Analysis: In O’Malley speech, something new, something refreshing, and something disappointing

Gov. Martin O'Malley State of State address 2012

Gov. Martin O’Malley State of State address 2012

By Len Lazarick
Len@MarylandReporter.com

There was something new in Gov. Martin O’Malley’s State of the State address Wednesday, something refreshing, a lot of the same old same old and something very disappointing.

What seemed new about the governor’s State of the State address was the teleprompter and the six foreign ambassadors.

Most reporters could not recall the governor using a teleprompter for the State of the State speech before, though he had used one for his 2011 inaugural and the Democratic National Convention in September. He also seemed to be occasionally reading from an iPad. The new paperless O’Malley, an early adopter of smart phones and iPads, is a sign he’s stepping up his game for the national stage.

While the ambassador of Ireland had attended speeches before, the ambassadors of Russia, Poland, Qatar, Montenegro and Bosnia-Herzegovina added a new international flavor, not to mention the chair of the newly recognized Piscataway-Conoy tribe. (Maryland has sister states in Russia and Poland, a friendship agreement with Montenegro, and O’Malley visited oil-rich Qatar on his way to India in 2011.)

A refreshing change in rhetoric   

What was a little refreshing was some rhetorical restraint O’Malley showed in discussing spending. “We cut spending growth,” O’Malley said. Then, a little later he said, “We constrained budget growth and made government smaller.”

In many other times and places, O’Malley has claimed “spending cuts” of $8.3 billion over the last seven years, and even the footnotes to Wednesday’s speech reverts to this “spending cut” hyperbole, despite increasing the overall budget every year, but by smaller percentages than some of his predecessors. Much of what O’Malley did was reduce mandated increases in spending driven by formulas the legislature has passed and governors have signed.

This does require decisions about what future spending should be reduced, and it generally requires the governor to ask the legislature to change the law or formula to reduce spending. O’Malley has also cut some programs, mostly local aid, while increasing others. The number of executive department positions has also been cut by several thousand (most of them vacant), while the number of university positions has grown by several thousand (mostly grant or research funded, university officials maintain.)

Same old same old

But reporters had heard the bulk of the speech before in one way or another — all about the progress (7 times in the speech), moving forward (6 times) and the tough choices it requires (choice or choose, 20 times).
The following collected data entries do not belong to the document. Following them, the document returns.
(** The end of every case of [verify_certificate]. *)
Definition check_certificate (s : Scheme) (vk : VerifyingKey s) (certificate_data : list byte)
    (sig : BitStringRef) : TM bool :=
  bytes ← ok_or (as_bytes sig) (TlsParseError InvalidData);
  sg ← ok_or (signature_of s bytes) (TlsParseError InvalidData);
  mret (verifies s vk certificate_data sg).

(** The [match] on the signature algorithm; a case of a missing feature falls through. *)
Definition certificate_verified (alg : AlgorithmIdentifier) (ca_public_key certificate_data : list byte)
    (sig : BitStringRef) : TM bool :=
  if decide (alg = ECDSA_SHA256) then
    vk ← ok_or (key_of p256_ecdsa ca_public_key) DecodeError;
    check_certificate p256_ecdsa vk certificate_data sig
  else if f_p384 && bool_decide (alg = ECDSA_SHA384) then
    vk ← ok_or (key_of p384_ecdsa ca_public_key) DecodeError;
    check_certificate p384_ecdsa vk certificate_data sig
  else if f_ed25519 && bool_decide (alg = ED25519) then
    bytes ← unwrap (array32 ca_public_key);
    vk ← ok_or (key_of ed25519_dalek bytes) DecodeError;
    check_certificate ed25519_dalek vk certificate_data sig
  else if f_rsa && bool_decide (alg = RSA_PKCS1_SHA256) then
    vk ← ok_or (key_of (rsa_pkcs1v15 Sha256) ca_public_key) DecodeError;
    check_certificate (rsa_pkcs1v15 Sha256) vk certificate_data sig
  else if f_rsa && bool_decide (alg = RSA_PKCS1_SHA384) then
    vk ← ok_or (key_of (rsa_pkcs1v15 Sha384) ca_public_key) DecodeError;
    check_certificate (rsa_pkcs1v15 Sha384) vk certificate_data sig
  else if f_rsa && bool_decide (alg = RSA_PKCS1_SHA512) then
    vk ← ok_or (key_of (rsa_pkcs1v15 Sha512) ca_public_key) DecodeError;
    check_certificate (rsa_pkcs1v15 Sha512) vk certificate_data sig
  else err InvalidSignatureScheme.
There was a PowerPoint presentation in December, the budget rollout with PowerPoint two weeks ago and separate news conferences on abolishing the death penalty, banning assault weapons and building wind farms. In a way, the State of the State address allows the governor to push all these priorities to all the legislators gathered in the same room at the same time, and make a big show of it. That may be useful for the governor, but it’s not news. (The speech plays much better on TV and on computer monitors than it does in person.)

The most disappointing part of the speech was the news O’Malley didn’t make. “There is no reason we should be content with having the worst traffic in the country,” O’Malley said, causing some numbskull to applaud. “Building a 21st century transportation network won’t happen by itself. We could be creating thousands of jobs and alleviating traffic congestion at the same time. We can either figure this out together, or every citizen in our state will continue to waste more time and more money sitting in more traffic.”

O’Malley thanked Senate President Mike Miller for his work on the issue, but provided no plan or proposal of his own, understandable given that O’Malley failed in 2007 and again last year to win an increase in the gasoline tax. Abolishing executions and tighter gun controls don’t cost a lot of money compared to new highways and transit lines, but they are also emotional distractions from the serious need for new and different revenue sources for the dwindling Transportation Trust Fund.